(** ** Opening *)

Definition windows_initialize_platform (root namespace_component : Path) (f : BlobFormatIdentity)
    (max max_concurrent : N) : eff World AtomicBlobStoreError StoreConfig :=
  do? root <- io_op NormalizeRoot (path_absolute root);
  do! metadata <- fs_metadata root;
  match metadata with
  | Err error =>
      if decide (kind error = NotFound) then throw RootDoesNotExist
      else throw (Io InspectRoot error)
  | Ok metadata =>
      if negb (is_dir metadata) then throw RootIsNotDirectory else
      let ns := win_join root namespace_component in
      do! created <- win_create_dir ns;
      do? _ <-
        match created with
        | Ok _ => ret tt
        | Err error =>
            if decide (kind error = AlreadyExists) then
              do? metadata <- io_op InspectNamespace (fs_metadata ns);
              if negb (is_dir metadata) then throw NamespacePathIsNotDirectory else ret tt
            else throw (Io CreateNamespace error)
        end;
      ret {| namespace := ns; format := f; maximum := max;
             config_max_concurrent_operations := max_concurrent |}
  end.

(** ** The calls *)

Definition move_file (source destination : Path) (flags : N) : eff World io_error unit :=
  MoveFileExW (wide_path source) (wide_path destination) flags.

Definition delete_file (path : Path) : eff World io_error unit := DeleteFileW (wide_path path).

▸ **Required action**:
Look through the entries above and quote exactly the lines from the line with "let ns := win_join" to the line with "(** ** The calls *)", counting both of those lines.

▸ **Output for this exercise**:
      let ns := win_join root namespace_component in
      do! created <- win_create_dir ns;
      do? _ <-
        match created with
        | Ok _ => ret tt
        | Err error =>
            if decide (kind error = AlreadyExists) then
              do? metadata <- io_op InspectNamespace (fs_metadata ns);
              if negb (is_dir metadata) then throw NamespacePathIsNotDirectory else ret tt
            else throw (Io CreateNamespace error)
        end;
      ret {| namespace := ns; format := f; maximum := max;
             config_max_concurrent_operations := max_concurrent |}
  end.

(** ** The calls *)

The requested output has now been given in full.